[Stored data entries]
--
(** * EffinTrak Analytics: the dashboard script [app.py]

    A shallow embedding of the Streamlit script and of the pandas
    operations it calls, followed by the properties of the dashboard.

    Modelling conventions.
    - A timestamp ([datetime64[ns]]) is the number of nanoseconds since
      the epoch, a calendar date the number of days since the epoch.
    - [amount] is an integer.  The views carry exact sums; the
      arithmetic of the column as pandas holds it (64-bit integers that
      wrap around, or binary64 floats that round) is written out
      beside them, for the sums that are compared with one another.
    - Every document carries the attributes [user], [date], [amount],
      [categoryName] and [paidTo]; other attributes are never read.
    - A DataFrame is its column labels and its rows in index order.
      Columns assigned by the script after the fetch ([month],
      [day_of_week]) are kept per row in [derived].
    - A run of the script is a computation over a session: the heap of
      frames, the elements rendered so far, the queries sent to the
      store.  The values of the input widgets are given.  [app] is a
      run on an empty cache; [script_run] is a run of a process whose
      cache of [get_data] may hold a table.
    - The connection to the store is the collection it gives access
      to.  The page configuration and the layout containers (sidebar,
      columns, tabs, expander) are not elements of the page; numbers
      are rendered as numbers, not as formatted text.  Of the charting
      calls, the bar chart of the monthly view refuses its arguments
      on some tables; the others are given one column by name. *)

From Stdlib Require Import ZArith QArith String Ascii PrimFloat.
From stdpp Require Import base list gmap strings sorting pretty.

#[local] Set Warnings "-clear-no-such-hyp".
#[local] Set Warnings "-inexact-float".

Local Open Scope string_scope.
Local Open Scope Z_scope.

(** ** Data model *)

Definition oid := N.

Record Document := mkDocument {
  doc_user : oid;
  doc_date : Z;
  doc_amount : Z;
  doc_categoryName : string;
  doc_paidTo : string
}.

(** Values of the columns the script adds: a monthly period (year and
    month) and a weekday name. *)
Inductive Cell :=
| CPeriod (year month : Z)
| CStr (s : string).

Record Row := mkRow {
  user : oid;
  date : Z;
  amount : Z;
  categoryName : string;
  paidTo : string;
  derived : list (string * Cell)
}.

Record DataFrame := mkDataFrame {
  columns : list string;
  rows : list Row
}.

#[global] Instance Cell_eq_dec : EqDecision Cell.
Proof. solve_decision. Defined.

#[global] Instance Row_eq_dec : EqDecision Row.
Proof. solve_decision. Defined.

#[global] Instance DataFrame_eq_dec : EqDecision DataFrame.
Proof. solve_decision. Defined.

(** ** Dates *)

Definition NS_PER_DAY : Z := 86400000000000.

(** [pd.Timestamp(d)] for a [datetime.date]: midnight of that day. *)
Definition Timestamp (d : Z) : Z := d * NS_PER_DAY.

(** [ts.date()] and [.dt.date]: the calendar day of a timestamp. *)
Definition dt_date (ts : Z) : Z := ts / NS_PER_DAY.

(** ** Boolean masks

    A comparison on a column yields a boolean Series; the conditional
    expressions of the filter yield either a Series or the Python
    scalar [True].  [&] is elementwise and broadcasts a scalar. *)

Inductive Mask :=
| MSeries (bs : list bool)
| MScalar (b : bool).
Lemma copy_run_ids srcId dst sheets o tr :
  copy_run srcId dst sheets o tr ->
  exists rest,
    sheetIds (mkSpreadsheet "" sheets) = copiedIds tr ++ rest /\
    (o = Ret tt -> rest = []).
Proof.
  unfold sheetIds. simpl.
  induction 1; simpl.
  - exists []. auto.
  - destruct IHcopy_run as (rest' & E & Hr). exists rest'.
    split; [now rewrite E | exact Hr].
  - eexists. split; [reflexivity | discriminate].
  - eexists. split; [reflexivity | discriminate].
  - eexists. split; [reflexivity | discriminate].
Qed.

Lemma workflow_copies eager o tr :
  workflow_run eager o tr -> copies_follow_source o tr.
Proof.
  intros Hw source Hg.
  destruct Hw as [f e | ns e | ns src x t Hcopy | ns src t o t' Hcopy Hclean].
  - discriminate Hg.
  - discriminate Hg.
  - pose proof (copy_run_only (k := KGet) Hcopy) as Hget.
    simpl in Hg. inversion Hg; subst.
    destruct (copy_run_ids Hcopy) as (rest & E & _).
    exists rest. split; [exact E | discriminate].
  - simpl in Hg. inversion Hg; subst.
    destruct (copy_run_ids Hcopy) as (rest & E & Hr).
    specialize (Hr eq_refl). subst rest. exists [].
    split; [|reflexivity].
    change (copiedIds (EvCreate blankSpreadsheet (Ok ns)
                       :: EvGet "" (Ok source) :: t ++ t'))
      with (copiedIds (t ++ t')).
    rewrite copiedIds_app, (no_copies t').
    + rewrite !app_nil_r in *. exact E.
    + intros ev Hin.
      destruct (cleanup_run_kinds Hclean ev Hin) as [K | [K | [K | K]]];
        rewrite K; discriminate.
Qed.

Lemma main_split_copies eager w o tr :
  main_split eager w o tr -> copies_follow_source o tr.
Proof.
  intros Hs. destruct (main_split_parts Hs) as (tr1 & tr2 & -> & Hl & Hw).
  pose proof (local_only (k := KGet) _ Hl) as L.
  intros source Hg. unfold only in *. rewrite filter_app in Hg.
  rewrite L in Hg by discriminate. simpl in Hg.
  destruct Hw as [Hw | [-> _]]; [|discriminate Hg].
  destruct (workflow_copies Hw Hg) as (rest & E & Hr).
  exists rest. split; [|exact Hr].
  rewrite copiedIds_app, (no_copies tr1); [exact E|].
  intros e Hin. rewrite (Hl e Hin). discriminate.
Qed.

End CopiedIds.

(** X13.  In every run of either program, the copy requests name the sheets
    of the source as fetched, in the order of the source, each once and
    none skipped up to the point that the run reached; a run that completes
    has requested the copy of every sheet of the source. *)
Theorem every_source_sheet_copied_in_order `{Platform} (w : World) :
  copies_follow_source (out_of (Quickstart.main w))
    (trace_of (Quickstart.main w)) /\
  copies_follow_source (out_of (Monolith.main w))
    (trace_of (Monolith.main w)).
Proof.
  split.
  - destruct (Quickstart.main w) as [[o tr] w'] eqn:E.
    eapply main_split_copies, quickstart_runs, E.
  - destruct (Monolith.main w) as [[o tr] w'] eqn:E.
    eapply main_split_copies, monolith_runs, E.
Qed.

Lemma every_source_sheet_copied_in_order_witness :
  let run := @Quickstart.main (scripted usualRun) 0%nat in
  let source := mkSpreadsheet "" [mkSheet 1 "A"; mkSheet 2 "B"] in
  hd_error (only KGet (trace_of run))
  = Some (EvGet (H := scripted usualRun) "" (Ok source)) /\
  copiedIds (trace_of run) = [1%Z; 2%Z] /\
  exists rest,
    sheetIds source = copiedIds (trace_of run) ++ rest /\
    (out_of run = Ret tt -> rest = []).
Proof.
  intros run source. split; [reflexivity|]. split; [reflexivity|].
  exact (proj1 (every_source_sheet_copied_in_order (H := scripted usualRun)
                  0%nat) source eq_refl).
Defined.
--
* **Directions for this task**
If a line in the entries above contains "Record", report it.

* **Reply to the task**
Record Document := mkDocument {
Record Row := mkRow {
Record DataFrame := mkDataFrame {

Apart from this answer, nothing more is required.